When I go into an open house I introduce myself and my clients and I had the agent a business card.
One of the agents I met did not know anything about the house and could not answer buyer questions. He was also rude. He was young and did mention that it wasn’t his listing. Open houses really are for agents, not home sellers or buyers. They are a great way for new agents to meet homebuyers and attempt to get them under contract.
At another open house, I mentioned an obvious defect to my clients. The agent conducting the open overheard me and told me I was wrong. There was some back and forth and my clients were highly amused.
It isn’t wise to state that something isn’t broken. Agents and homeowners should never try to conceal defects. Saying that something is in working order is almost like a warranty and is certainly beyond the expertise of most real estate agents.
If she felt she had to say something she could have just acknowledge the remark without comment.
In another open house, two agents were talking to each other and totally ignored us after I handed them my card and introduced my clients. The better practice would be to ask the buyers if they have any questions and let the agent know she can call with questions if they come up later on. A pro might even give a pitch for the house and point out a feature that is special.
Open houses are supposed to be welcoming and they should be conducted by someone who is professional and knowledgable about the property. The person or persons should be outgoing and friendly to all who enter the home.

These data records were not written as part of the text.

(* ===== verification/KString.v ===== *)
(** The kernel's string library (src/kernel/src/lib/string, lib/math, lib/memory):
    [strlen], [strcpy], [strcmp], [itoa], [gcvt], [vsprintf], [ipow], [dpow], [kmemset].

    Strings live in a byte memory, a map from addresses to bytes; memory that was never
    written reads as 0.  Loops that run to the end of a string carry fuel and return
    [None] without it.  A [va_list] is the queue of the 64-bit words passed in general
    registers or on the stack and the queue of the doubles; taking an argument from an
    empty queue is undefined ([None]). *)
From S2P Require Import Prelude.
From stdpp Require Import strings.
From Stdlib Require Import Ascii SpecFloat.
#[global] Open Scope Z_scope.

Module KString.

Abbreviation mem := (gmap Z Z).
Definition rd (m : mem) (a : Z) : Z := default 0 (m !! a).
Definition wr (a v : Z) (m : mem) : mem := <[a := u8 v]> m.

Definition chr (c : Ascii.ascii) : Z := Z.of_N (Ascii.N_of_ascii c).

(** ** strlen.c, strcpy.c, strcmp.c *)
Fixpoint scan (fuel : nat) (m : mem) (s : Z) : option Z :=
  match fuel with
  | O => None
  | S fuel => if rd m s =? 0 then Some s else scan fuel m (u64 (s + 1))
  end.
Definition strlen (fuel : nat) (m : mem) (str : Z) : option Z :=
  s ← scan fuel m str; Some (u64 (s - str)).

Fixpoint strcpy (fuel : nat) (m : mem) (to from : Z) : option (mem * Z) :=
  match fuel with
  | O => None
  | S fuel =>
      if rd m from =? 0 then Some (wr to 0 m, to)
      else strcpy fuel (wr to (rd m from) m) (u64 (to + 1)) (u64 (from + 1))
  end.

(** The characters are signed and are promoted to [int]. *)
Fixpoint strcmp (fuel : nat) (m : mem) (str1 str2 : Z) : option Z :=
  match fuel with
  | O => None
  | S fuel =>
      let c1 := rd m str1 in let c2 := rd m str2 in
      if truth c1 && truth c2 && (c1 =? c2)
      then strcmp fuel m (u64 (str1 + 1)) (u64 (str2 + 1))
      else Some (s8 c1 - s8 c2)
  end.

(** ** kmemset.c *)
Fixpoint memset_loop (n : nat) (i pointer value : Z) (m : mem) : mem :=
  match n with
  | O => m
  | S n' => memset_loop n' (i + 1) pointer value (wr (u64 (pointer + i)) value m)
  end.
Definition kmemset (ptr value size : Z) (m : mem) : mem :=
  memset_loop (Z.to_nat size) 0 ptr (u8 value) m.

(** ** pow.c *)
Fixpoint ipow_loop (n : nat) (ret value : Z) : Z :=
  match n with O => ret | S n' => ipow_loop n' (s32 (ret * value)) value end.
Definition ipow (value power : Z) : Z :=
  if power <=? 0 then 1 else ipow_loop (Z.to_nat (power - 1)) value value.

(** Doubles: IEEE 754 binary64. *)
Definition double := spec_float.
Definition dmul : double -> double -> double := SFmul 53 1024.
Definition dsub : double -> double -> double := SFsub 53 1024.
Definition of_int (n : Z) : double := binary_normalize 53 1024 n 0 false.
Fixpoint dpow_loop (n : nat) (ret value : double) : double :=
  match n with O => ret | S n' => dpow_loop n' (dmul ret value) value end.
Definition dpow (value : double) (power : Z) : double :=
  if power <=? 0 then of_int 1 else dpow_loop (Z.to_nat (power - 1)) value value.

(** The conversion of a double to an integer type of [w] bits: towards zero, undefined
    out of range. *)
Definition to_int (w : Z) (x : double) : option Z :=
  match x with
  | S754_zero _ => Some 0
  | S754_finite s mant e =>
      let n := if 0 <=? e then Z.pos mant * 2 ^ e else Z.pos mant / 2 ^ (- e) in
      let n := if s then - n else n in
      if decide (in_s w n) then Some n else None
  | _ => None
  end.

(** ** itoa.c *)
Definition digit_char (digit : Z) : Z :=
  if digit <=? 9 then chr "0"%char + digit else chr "a"%char + (digit - 10).

(** A 64-bit number has at most 64 digits in any base. *)
Definition itoa_fuel : nat := 65.
Fixpoint itoa_rec (fuel : nat) (m : mem) (num buffer base : Z) : option (mem * Z) :=
  match fuel with
  | O => None
  | S fuel =>
      if 0 <? num then
        '(m, buffer) ← itoa_rec fuel m (num / base) buffer base;
        Some (wr buffer (digit_char (num mod base)) m, u64 (buffer + 1))
      else Some (m, buffer)
  end.

Definition itoa (m : mem) (num buffer base : Z) : option (mem * Z) :=
  let '(m, buffer, num) :=
    if (base =? 10) && (num <? 0)
    then (wr buffer (chr "-"%char) m, u64 (buffer + 1), s64 (num * -1)) else (m, buffer, num) in
  let '(m, buffer) :=
    if base =? 16
    then (wr (u64 (buffer + 1)) (chr "x"%char) (wr buffer (chr "0"%char) m), u64 (buffer + 2))
    else (m, buffer) in
  '(m, buffer) ← (if num =? 0 then Some (wr buffer (chr "0"%char) m, u64 (buffer + 1))
                  else itoa_rec itoa_fuel m (u64 num) buffer base);
  Some (wr buffer 0 m, buffer).

(** ** gcvt.c; [tmp] is the address of the local array. *)
Fixpoint put_zeros (n : nat) (m : mem) (buf : Z) : mem * Z :=
  match n with O => (m, buf) | S n' => put_zeros n' (wr buf (chr "0"%char) m) (u64 (buf + 1)) end.

Definition gcvt (fuel : nat) (m : mem) (value : double) (ndigits buf tmp : Z)
  : option (mem * Z) :=
  let '(m, buf, value) :=
    if SFltb value (of_int 0)
    then (wr buf (chr "-"%char) m, u64 (buf + 1), dmul value (of_int (-1))) else (m, buf, value) in
  dec ← to_int 32 value;
  '(m, buf) ← itoa m dec buf 10;
  let m := wr buf (chr "."%char) m in let buf := u64 (buf + 1) in
  let frac := dsub value (of_int dec) in
  scaled ← to_int 64 (dmul frac (dpow (of_int 10) ndigits));
  '(m, _) ← itoa m scaled tmp 10;
  len ← strlen fuel m tmp;
  let zeros := u32 (ndigits - len) in
  let '(m, buf) := put_zeros (Z.to_nat zeros) m buf in
  strcpy fuel m buf tmp.

(** ** vsprintf.c *)
Record va_list := VA { gp : list Z; fp : list double }.
Definition va_gp (ap : va_list) : option (Z * va_list) :=
  match gp ap with x :: r => Some (x, VA r (fp ap)) | [] => None end.
Definition va_fp (ap : va_list) : option (double * va_list) :=
  match fp ap with x :: r => Some (x, VA (gp ap) r) | [] => None end.

(** One conversion specification: [ch] follows the percent sign, [fmt] is behind it.
    The result is the memory, the buffer, the format and the arguments left. *)
Definition directive (fuel : nat) (tmp : Z) (m : mem) (buffer ch fmt : Z) (ap : va_list)
  : option (mem * Z * Z * va_list) :=
  if ch =? chr "%"%char then Some (wr buffer (chr "%"%char) m, u64 (buffer + 1), fmt, ap)
  else if ch =? chr "c"%char then
    '(x, ap) ← va_gp ap; Some (wr buffer (u8 x) m, u64 (buffer + 1), fmt, ap)
  else if ch =? chr "s"%char then
    '(x, ap) ← va_gp ap; '(m, buffer) ← strcpy fuel m buffer (u64 x); Some (m, buffer, fmt, ap)
  else if ch =? chr "l"%char then
    let ch := rd m fmt in let fmt := u64 (fmt + 1) in
    if (ch =? chr "u"%char) || (ch =? chr "d"%char) then
      '(x, ap) ← va_gp ap; '(m, buffer) ← itoa m (s64 x) buffer 10; Some (m, buffer, fmt, ap)
    else if ch =? chr "x"%char then
      '(x, ap) ← va_gp ap; '(m, buffer) ← itoa m (s64 x) buffer 16; Some (m, buffer, fmt, ap)
    else Some (m, buffer, fmt, ap)
  else if ch =? chr "u"%char then
    '(x, ap) ← va_gp ap; '(m, buffer) ← itoa m (u32 x) buffer 10; Some (m, buffer, fmt, ap)
  else if ch =? chr "d"%char then
    '(x, ap) ← va_gp ap; '(m, buffer) ← itoa m (s32 x) buffer 10; Some (m, buffer, fmt, ap)
  else if ch =? chr "p"%char then
    '(x, ap) ← va_gp ap; '(m, buffer) ← itoa m (s64 x) buffer 16; Some (m, buffer, fmt, ap)
  else if ch =? chr "x"%char then
    '(x, ap) ← va_gp ap; '(m, buffer) ← itoa m (u32 x) buffer 16; Some (m, buffer, fmt, ap)
  else if ch =? chr "f"%char then
    '(x, ap) ← va_fp ap; '(m, buffer) ← gcvt fuel m x 5 buffer tmp; Some (m, buffer, fmt, ap)
  else Some (m, buffer, fmt, ap).

Fixpoint vsprintf (fuel : nat) (tmp : Z) (m : mem) (buffer fmt : Z) (ap : va_list) : option mem :=
  match fuel with
  | O => None
  | S fuel' =>
      let ch := rd m fmt in let fmt := u64 (fmt + 1) in
      if ch =? 0 then Some (wr buffer 0 m)
      else if ch =? chr "%"%char then
        '(m, buffer, fmt, ap) ← directive fuel tmp m buffer (rd m fmt) (u64 (fmt + 1)) ap;
        vsprintf fuel' tmp m buffer fmt ap
      else vsprintf fuel' tmp (wr buffer ch m) (u64 (buffer + 1)) fmt ap
  end.

End KString.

I don’t do open houses myself. Mainly because I do not enjoy them and I think it shows. When I ask someone to do an open house for me I only consider people who are good at it. I know people who absolutely love doing opens and are able to act as gracious hosts.
We are in a strong seller market. All of the houses except that one overpriced house that we saw last weekend have offers on them. Which means that open houses probably are not necessary and a bad open house won’t ruin the chances of getting an offer.